▶ **WHAT YOU HAVE TO DO**
From the entries below, copy exactly the lines from the one that contains "Ok proxyCode →" through the one that contains "apply predeploys_loop_planned in", both included, and only those.

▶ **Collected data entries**
(** The accounts before the configuration's allocations. *)
Lemma BuildL2Genesis_plan config block impls proxies proxyCode has db db' :
  BuildSpecular (GeneratePredeployConfig config block) = Ret (Ok (impls, proxies)) →
  predeploys_loop layouts (map_range "BuildL2Genesis" 0 (GeneratePredeployConfig config block))
    impls proxies [] (mkDB ∅) = Ret (Ok (has, db)) →
  GetDeployedBytecode deployedBytecodes "ERC1967Proxy" = Ok proxyCode →
  empty_loop layouts deployedBytecodes namespace_indices has
    (default zero_predeploy (lookup_name "UUPSPlaceholder" (GeneratePredeployConfig config block))) db = Ret (Ok db') →
  carried_out (genesis_plan (GeneratePredeployConfig config block) (code_of impls) proxyCode) ∅ (Alloc db').
Proof.
  intros Hs Hl Hc He. apply BuildSpecular_results in Hs as (_ & Hproxies & _).
  set (configs := GeneratePredeployConfig config block) in *.
  set (order := map_range "BuildL2Genesis" 0 configs) in *.
  assert (Hperm : order ≡ₚ configs) by apply map_range_perm.
  assert (Hplan : flat_map (predeploy_plan (code_of impls) (code_of proxies)) order ≡ₚ
                  flat_map (predeploy_plan (code_of impls) (code_of proxies)) configs) by (by apply Permutation_flat_map).
  assert (Haddr : map pl_Address (flat_map (predeploy_plan (code_of impls) (code_of proxies)) order) ≡ₚ planned_addresses)
    by (unfold map at 1; rewrite Hplan; apply predeploys_plan_addresses).
  rewrite (generated_plan config block impls proxies Hproxies : flat_map _ configs = _) in Hplan.
  apply predeploys_loop_planned in Hl as [Hl ->]; [|..].
  2: { rewrite Hperm. apply GeneratePredeployConfig_ok. }
  2: { rewrite Haddr. apply planned_addresses_NoDup. }
  2: { intros a _. apply lookup_empty. }
  assert (Hhas : ∀ a, a ∈ rev (map (λ nc, default zero_address (Predeploys !! nc.1)) order) ++ [] ↔ a ∈ predeploy_addresses).
  { intros a. rewrite app_nil_r, <- Permutation_rev. unfold map. rewrite Hperm. done. }
  set (has := rev _ ++ []) in *.
  assert (Hfilter : filter (λ a, a ∉ has) (map namespace_address namespace_indices) =
                    filter (λ a, a ∉ predeploy_addresses) (map namespace_address namespace_indices))
    by (apply list_filter_iff; intros a; by rewrite Hhas).
  eapply empty_loop_planned in He; [| |exact Hc|..].
  2: { pose proof (GeneratePredeployConfig_ok config block) as H. apply Forall_cons in H as [[_ H] _]. exact H. }
  2: { apply NoDup_filter, namespace_addresses_NoDup. }
  2: { intros a [Ha Hin]%list_elem_of_filter. rewrite Hhas in Ha. destruct Hl as [_ Hl]. rewrite Hl; [apply lookup_empty|].
       rewrite Haddr. intros Hp. by apply Ha, planned_addresses_spec. }
  rewrite Hfilter in He. unfold genesis_plan.
  eapply carried_out_app; [eapply carried_out_permutation; [exact Hplan|exact Hl]|exact He|].
  intros a Ha Hin. apply list_elem_of_fmap in Hin as (p & -> & Hp).
  apply list_elem_of_fmap in Hp as (a & -> & [Hni Hin]%list_elem_of_filter). cbn in Ha.
  apply Hni, planned_addresses_spec; [|done]. rewrite <- (predeploys_plan_addresses config block (code_of impls) (λ _, [])). exact Ha.
Qed.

▶ **SOLUTION**
  GetDeployedBytecode deployedBytecodes "ERC1967Proxy" = Ok proxyCode →
  empty_loop layouts deployedBytecodes namespace_indices has
    (default zero_predeploy (lookup_name "UUPSPlaceholder" (GeneratePredeployConfig config block))) db = Ret (Ok db') →
  carried_out (genesis_plan (GeneratePredeployConfig config block) (code_of impls) proxyCode) ∅ (Alloc db').
Proof.
  intros Hs Hl Hc He. apply BuildSpecular_results in Hs as (_ & Hproxies & _).
  set (configs := GeneratePredeployConfig config block) in *.
  set (order := map_range "BuildL2Genesis" 0 configs) in *.
  assert (Hperm : order ≡ₚ configs) by apply map_range_perm.
  assert (Hplan : flat_map (predeploy_plan (code_of impls) (code_of proxies)) order ≡ₚ
                  flat_map (predeploy_plan (code_of impls) (code_of proxies)) configs) by (by apply Permutation_flat_map).
  assert (Haddr : map pl_Address (flat_map (predeploy_plan (code_of impls) (code_of proxies)) order) ≡ₚ planned_addresses)
    by (unfold map at 1; rewrite Hplan; apply predeploys_plan_addresses).
  rewrite (generated_plan config block impls proxies Hproxies : flat_map _ configs = _) in Hplan.
  apply predeploys_loop_planned in Hl as [Hl ->]; [|..].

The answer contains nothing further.